- Exercise aim
Transcribe, word for word and without additions, each line below from the one containing "(** src/builtin/stdlib.c:164-167 [isprint] *)" through the one containing "Theorem base32_encode_correct dest", both ends included.
[Start of section]
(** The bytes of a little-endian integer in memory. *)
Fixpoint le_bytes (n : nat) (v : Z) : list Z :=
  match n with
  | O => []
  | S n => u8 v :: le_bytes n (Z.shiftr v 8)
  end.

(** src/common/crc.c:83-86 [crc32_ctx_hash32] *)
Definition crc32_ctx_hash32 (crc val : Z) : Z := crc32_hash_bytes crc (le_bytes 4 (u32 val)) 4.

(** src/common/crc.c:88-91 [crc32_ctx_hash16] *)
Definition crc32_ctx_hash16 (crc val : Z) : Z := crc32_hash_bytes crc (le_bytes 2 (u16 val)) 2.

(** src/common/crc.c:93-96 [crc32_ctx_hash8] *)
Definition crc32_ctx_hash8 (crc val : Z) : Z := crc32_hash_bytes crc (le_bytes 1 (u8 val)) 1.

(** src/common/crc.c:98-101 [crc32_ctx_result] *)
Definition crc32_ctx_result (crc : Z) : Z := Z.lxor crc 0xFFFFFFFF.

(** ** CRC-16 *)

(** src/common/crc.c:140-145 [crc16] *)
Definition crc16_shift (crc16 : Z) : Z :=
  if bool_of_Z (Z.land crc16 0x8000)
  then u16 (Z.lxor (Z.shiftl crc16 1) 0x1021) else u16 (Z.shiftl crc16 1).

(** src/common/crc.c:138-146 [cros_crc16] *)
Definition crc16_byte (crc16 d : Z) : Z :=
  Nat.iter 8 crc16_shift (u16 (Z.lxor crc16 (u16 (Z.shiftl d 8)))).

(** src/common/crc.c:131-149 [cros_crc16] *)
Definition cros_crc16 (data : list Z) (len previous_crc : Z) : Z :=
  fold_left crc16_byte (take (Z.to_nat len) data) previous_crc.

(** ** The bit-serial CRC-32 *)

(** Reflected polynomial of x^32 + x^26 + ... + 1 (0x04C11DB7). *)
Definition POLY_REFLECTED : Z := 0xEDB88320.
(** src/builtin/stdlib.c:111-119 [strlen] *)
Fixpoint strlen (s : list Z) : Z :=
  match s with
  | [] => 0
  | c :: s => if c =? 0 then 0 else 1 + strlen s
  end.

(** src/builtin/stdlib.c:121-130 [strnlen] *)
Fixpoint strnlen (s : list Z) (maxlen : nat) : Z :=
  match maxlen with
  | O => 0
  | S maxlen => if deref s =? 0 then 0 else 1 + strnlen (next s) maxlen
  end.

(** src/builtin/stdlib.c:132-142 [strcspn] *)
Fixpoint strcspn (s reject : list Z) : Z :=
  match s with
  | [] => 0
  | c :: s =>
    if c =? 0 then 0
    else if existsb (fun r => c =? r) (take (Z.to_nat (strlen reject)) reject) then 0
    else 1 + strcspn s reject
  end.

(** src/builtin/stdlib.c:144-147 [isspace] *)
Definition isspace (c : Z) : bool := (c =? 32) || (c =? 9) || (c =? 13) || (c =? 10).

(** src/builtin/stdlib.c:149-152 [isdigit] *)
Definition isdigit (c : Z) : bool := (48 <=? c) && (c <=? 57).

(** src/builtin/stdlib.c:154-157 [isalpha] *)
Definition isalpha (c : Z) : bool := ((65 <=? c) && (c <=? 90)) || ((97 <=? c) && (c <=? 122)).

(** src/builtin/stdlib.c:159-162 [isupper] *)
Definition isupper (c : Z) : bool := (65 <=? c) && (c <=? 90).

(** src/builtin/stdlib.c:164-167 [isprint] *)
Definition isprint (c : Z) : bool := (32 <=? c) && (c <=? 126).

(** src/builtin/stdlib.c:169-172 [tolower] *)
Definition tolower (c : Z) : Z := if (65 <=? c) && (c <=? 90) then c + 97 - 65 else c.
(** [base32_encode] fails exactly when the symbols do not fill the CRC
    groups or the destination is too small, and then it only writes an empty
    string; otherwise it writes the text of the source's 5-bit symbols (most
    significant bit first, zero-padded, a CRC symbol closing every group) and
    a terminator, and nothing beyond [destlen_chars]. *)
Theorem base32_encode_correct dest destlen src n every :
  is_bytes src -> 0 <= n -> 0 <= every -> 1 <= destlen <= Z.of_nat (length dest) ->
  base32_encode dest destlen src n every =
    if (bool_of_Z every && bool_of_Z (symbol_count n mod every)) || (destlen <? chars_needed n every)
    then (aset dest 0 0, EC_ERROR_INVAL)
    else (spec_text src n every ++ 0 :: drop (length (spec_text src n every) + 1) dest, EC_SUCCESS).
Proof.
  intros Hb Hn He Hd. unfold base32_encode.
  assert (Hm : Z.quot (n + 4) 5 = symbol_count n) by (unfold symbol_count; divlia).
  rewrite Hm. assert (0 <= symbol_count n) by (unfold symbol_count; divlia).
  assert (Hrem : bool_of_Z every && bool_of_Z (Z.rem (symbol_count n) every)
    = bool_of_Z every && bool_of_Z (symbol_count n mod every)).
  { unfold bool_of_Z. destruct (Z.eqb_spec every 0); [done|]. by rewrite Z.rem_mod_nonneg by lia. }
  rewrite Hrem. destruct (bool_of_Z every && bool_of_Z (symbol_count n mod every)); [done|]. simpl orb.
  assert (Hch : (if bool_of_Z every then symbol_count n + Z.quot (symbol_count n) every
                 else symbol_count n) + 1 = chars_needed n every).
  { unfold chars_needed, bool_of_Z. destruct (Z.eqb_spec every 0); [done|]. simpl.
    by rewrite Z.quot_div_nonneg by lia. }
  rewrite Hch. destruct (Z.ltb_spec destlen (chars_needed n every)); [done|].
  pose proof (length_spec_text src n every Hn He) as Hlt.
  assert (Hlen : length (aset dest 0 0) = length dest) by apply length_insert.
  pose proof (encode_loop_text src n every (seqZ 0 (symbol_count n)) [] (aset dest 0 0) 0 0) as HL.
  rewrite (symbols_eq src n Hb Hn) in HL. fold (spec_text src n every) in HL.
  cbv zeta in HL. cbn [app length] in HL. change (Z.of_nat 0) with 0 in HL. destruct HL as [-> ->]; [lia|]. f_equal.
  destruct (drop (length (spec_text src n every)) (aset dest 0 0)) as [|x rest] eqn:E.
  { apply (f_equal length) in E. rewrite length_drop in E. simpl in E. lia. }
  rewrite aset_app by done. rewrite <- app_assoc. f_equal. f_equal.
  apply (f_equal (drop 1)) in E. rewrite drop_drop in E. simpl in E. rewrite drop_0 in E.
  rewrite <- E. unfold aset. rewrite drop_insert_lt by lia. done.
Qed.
[End of section]
[Start of section]
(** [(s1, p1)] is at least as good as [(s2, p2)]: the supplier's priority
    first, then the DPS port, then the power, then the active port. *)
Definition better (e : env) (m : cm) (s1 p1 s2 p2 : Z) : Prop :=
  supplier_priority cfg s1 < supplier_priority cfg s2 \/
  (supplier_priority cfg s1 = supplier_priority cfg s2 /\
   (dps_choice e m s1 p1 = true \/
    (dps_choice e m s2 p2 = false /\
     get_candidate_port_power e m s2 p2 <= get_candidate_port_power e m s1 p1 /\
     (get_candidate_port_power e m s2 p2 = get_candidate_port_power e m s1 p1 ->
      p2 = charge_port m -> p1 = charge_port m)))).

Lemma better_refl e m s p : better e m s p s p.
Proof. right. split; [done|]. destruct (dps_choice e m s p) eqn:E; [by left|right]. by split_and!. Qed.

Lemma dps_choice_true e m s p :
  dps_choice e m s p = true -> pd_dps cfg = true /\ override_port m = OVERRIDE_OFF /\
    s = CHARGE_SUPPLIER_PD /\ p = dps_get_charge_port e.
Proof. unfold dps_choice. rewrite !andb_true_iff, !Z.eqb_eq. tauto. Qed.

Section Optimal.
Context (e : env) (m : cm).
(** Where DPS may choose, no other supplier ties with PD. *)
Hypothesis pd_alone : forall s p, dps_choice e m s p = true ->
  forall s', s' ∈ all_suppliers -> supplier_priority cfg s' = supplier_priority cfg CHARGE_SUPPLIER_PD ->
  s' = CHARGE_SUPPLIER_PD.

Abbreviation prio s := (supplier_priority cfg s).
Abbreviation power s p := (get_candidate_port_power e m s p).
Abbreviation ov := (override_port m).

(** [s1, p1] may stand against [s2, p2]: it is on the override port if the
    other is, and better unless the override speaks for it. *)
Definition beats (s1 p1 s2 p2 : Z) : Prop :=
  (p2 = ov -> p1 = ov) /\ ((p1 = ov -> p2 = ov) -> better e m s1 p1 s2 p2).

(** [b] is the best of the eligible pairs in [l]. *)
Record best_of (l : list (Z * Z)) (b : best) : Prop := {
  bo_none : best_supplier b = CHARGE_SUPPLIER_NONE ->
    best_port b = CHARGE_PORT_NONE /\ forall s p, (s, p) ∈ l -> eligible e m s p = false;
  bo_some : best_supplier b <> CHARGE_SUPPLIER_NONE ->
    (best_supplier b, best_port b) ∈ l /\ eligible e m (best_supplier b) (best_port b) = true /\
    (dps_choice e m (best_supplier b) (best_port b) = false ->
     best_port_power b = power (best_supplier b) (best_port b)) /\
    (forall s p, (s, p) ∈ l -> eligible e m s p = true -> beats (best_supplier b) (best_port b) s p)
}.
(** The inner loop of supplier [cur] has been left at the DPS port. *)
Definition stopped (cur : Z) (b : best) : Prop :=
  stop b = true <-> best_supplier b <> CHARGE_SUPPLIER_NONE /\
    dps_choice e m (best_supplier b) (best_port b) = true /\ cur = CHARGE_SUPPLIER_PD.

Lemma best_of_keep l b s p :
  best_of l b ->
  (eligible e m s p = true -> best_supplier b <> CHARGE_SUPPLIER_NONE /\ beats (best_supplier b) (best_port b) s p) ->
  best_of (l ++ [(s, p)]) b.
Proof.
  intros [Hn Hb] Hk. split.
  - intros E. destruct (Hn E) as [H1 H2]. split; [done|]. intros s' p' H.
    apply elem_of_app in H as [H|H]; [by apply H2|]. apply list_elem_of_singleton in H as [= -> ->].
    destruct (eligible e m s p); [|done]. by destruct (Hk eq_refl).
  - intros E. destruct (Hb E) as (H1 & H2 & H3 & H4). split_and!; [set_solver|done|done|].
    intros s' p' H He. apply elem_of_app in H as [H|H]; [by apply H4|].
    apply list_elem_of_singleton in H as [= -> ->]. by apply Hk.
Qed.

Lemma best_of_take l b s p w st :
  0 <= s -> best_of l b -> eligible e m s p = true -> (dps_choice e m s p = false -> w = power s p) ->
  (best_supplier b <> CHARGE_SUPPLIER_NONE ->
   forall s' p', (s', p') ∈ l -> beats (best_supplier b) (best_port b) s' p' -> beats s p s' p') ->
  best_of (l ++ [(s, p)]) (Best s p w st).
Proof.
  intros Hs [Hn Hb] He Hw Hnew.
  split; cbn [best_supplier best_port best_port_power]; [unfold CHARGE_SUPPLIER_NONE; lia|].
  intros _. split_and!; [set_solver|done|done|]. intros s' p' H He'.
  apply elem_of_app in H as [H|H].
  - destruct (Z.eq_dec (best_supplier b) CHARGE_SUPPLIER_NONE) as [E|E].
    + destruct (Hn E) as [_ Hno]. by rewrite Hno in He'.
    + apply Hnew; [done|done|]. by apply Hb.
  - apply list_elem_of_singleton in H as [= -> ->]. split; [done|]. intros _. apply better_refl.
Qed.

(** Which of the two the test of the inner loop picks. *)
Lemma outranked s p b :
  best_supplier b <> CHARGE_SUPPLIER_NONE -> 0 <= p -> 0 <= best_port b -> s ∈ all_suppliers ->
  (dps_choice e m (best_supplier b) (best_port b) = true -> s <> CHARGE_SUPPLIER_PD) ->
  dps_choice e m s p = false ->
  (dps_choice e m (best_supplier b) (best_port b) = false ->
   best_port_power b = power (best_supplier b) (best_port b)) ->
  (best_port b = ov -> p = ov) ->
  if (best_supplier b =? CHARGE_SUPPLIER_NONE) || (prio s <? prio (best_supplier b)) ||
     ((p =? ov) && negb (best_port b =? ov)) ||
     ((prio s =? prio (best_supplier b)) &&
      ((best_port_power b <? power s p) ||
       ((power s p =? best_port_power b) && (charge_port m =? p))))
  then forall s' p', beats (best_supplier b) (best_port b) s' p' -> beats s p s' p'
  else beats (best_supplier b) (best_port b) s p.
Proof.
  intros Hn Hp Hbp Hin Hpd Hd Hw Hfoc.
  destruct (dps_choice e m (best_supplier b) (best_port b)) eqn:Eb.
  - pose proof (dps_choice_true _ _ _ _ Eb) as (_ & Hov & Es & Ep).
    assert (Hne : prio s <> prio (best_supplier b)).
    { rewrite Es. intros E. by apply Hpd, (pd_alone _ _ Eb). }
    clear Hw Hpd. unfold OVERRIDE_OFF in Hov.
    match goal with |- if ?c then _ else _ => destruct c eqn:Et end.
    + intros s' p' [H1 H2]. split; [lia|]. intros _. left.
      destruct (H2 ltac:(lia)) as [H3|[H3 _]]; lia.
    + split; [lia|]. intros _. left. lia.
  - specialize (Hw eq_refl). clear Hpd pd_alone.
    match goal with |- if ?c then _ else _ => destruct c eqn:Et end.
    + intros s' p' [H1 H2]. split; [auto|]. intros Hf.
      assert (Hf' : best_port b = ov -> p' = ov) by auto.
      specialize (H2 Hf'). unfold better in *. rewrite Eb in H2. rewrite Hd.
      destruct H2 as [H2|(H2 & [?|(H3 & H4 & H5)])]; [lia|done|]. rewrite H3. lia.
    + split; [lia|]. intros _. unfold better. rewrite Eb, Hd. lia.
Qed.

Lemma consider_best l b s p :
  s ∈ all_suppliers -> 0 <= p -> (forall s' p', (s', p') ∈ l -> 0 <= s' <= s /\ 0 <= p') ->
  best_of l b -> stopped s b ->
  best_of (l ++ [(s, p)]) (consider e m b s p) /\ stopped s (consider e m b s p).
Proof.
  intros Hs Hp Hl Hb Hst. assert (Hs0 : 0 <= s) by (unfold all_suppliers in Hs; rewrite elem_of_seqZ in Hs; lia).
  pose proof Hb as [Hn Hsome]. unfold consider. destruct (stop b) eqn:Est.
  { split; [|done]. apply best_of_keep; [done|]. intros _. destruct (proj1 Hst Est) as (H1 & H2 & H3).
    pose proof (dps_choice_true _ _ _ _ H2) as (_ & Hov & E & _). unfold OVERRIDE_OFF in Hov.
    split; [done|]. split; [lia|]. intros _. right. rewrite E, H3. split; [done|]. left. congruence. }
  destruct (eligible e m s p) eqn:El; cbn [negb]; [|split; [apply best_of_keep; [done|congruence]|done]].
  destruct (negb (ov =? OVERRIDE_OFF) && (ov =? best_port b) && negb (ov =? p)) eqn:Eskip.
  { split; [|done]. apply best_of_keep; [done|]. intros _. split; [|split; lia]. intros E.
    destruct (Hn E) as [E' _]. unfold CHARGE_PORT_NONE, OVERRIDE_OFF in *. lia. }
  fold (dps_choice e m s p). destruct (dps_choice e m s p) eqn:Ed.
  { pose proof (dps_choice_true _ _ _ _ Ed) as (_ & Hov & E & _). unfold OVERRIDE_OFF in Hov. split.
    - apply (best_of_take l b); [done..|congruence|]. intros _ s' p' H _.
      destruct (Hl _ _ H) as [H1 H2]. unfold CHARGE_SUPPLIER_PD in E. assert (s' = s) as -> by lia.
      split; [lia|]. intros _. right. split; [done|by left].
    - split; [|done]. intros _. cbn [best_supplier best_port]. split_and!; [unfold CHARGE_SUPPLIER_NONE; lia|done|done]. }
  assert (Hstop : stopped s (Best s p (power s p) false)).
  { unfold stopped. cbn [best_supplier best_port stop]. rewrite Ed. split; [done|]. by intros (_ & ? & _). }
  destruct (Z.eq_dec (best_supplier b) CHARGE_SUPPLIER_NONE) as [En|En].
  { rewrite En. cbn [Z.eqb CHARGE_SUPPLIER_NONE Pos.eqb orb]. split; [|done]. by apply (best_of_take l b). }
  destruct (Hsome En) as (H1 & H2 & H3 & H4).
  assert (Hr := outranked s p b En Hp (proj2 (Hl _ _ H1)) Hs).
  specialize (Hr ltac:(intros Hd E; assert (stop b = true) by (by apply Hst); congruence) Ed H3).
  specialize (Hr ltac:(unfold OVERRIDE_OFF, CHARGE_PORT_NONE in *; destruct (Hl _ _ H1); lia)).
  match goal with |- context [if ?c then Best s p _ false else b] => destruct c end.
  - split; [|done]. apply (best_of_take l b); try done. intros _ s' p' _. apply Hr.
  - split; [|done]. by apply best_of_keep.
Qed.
[End of section]
[Start of section]
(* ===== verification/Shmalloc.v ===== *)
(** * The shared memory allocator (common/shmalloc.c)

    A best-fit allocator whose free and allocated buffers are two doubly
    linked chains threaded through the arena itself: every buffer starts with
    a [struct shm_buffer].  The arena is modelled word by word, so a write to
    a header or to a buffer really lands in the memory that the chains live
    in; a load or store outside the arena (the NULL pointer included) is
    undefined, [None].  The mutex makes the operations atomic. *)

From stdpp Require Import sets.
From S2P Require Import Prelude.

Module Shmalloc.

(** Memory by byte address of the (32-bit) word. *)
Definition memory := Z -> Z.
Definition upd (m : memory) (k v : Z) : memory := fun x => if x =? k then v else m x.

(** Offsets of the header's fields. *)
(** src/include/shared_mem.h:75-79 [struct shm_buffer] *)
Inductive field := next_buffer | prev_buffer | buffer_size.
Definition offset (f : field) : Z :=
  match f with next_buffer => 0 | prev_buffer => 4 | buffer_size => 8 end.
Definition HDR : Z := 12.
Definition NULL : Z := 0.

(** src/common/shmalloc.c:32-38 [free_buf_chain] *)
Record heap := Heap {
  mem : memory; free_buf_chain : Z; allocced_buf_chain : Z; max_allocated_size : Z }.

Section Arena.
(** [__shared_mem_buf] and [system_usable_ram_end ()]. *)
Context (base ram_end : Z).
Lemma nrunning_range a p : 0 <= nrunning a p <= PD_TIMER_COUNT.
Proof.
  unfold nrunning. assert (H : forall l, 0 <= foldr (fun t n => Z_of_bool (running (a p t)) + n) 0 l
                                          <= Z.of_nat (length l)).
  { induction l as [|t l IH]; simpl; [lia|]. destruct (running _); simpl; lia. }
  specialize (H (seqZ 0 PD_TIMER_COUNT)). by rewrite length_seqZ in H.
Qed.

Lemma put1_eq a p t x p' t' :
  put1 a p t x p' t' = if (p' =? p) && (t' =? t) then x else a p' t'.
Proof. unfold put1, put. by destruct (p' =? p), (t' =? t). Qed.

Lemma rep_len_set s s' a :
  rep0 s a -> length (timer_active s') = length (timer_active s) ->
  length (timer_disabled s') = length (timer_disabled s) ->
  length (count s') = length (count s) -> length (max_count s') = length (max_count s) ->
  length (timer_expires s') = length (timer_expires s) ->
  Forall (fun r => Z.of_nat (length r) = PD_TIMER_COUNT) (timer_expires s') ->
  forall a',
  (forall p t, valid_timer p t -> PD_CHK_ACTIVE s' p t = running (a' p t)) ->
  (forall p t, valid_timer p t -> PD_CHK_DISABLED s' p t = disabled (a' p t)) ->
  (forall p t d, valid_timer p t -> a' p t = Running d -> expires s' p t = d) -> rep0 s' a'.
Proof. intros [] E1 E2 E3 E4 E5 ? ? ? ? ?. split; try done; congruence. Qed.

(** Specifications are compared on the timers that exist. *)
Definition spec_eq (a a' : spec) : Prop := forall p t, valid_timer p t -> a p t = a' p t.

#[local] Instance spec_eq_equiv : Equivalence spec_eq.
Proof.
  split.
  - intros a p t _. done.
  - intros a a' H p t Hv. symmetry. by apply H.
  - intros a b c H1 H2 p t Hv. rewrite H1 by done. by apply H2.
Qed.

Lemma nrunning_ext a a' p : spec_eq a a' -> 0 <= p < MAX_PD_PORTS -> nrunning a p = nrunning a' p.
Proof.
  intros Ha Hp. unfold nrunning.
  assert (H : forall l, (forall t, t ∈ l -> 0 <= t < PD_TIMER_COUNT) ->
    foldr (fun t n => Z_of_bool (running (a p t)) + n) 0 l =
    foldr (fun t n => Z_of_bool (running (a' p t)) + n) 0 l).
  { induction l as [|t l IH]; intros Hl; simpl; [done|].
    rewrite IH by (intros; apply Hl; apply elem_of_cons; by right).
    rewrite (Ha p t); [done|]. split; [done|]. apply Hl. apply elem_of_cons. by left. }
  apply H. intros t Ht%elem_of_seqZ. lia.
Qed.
[End of section]
- Task result
(** src/builtin/stdlib.c:164-167 [isprint] *)
Definition isprint (c : Z) : bool := (32 <=? c) && (c <=? 126).

(** src/builtin/stdlib.c:169-172 [tolower] *)
Definition tolower (c : Z) : Z := if (65 <=? c) && (c <=? 90) then c + 97 - 65 else c.
(** [base32_encode] fails exactly when the symbols do not fill the CRC
    groups or the destination is too small, and then it only writes an empty
    string; otherwise it writes the text of the source's 5-bit symbols (most
    significant bit first, zero-padded, a CRC symbol closing every group) and
    a terminator, and nothing beyond [destlen_chars]. *)
Theorem base32_encode_correct dest destlen src n every :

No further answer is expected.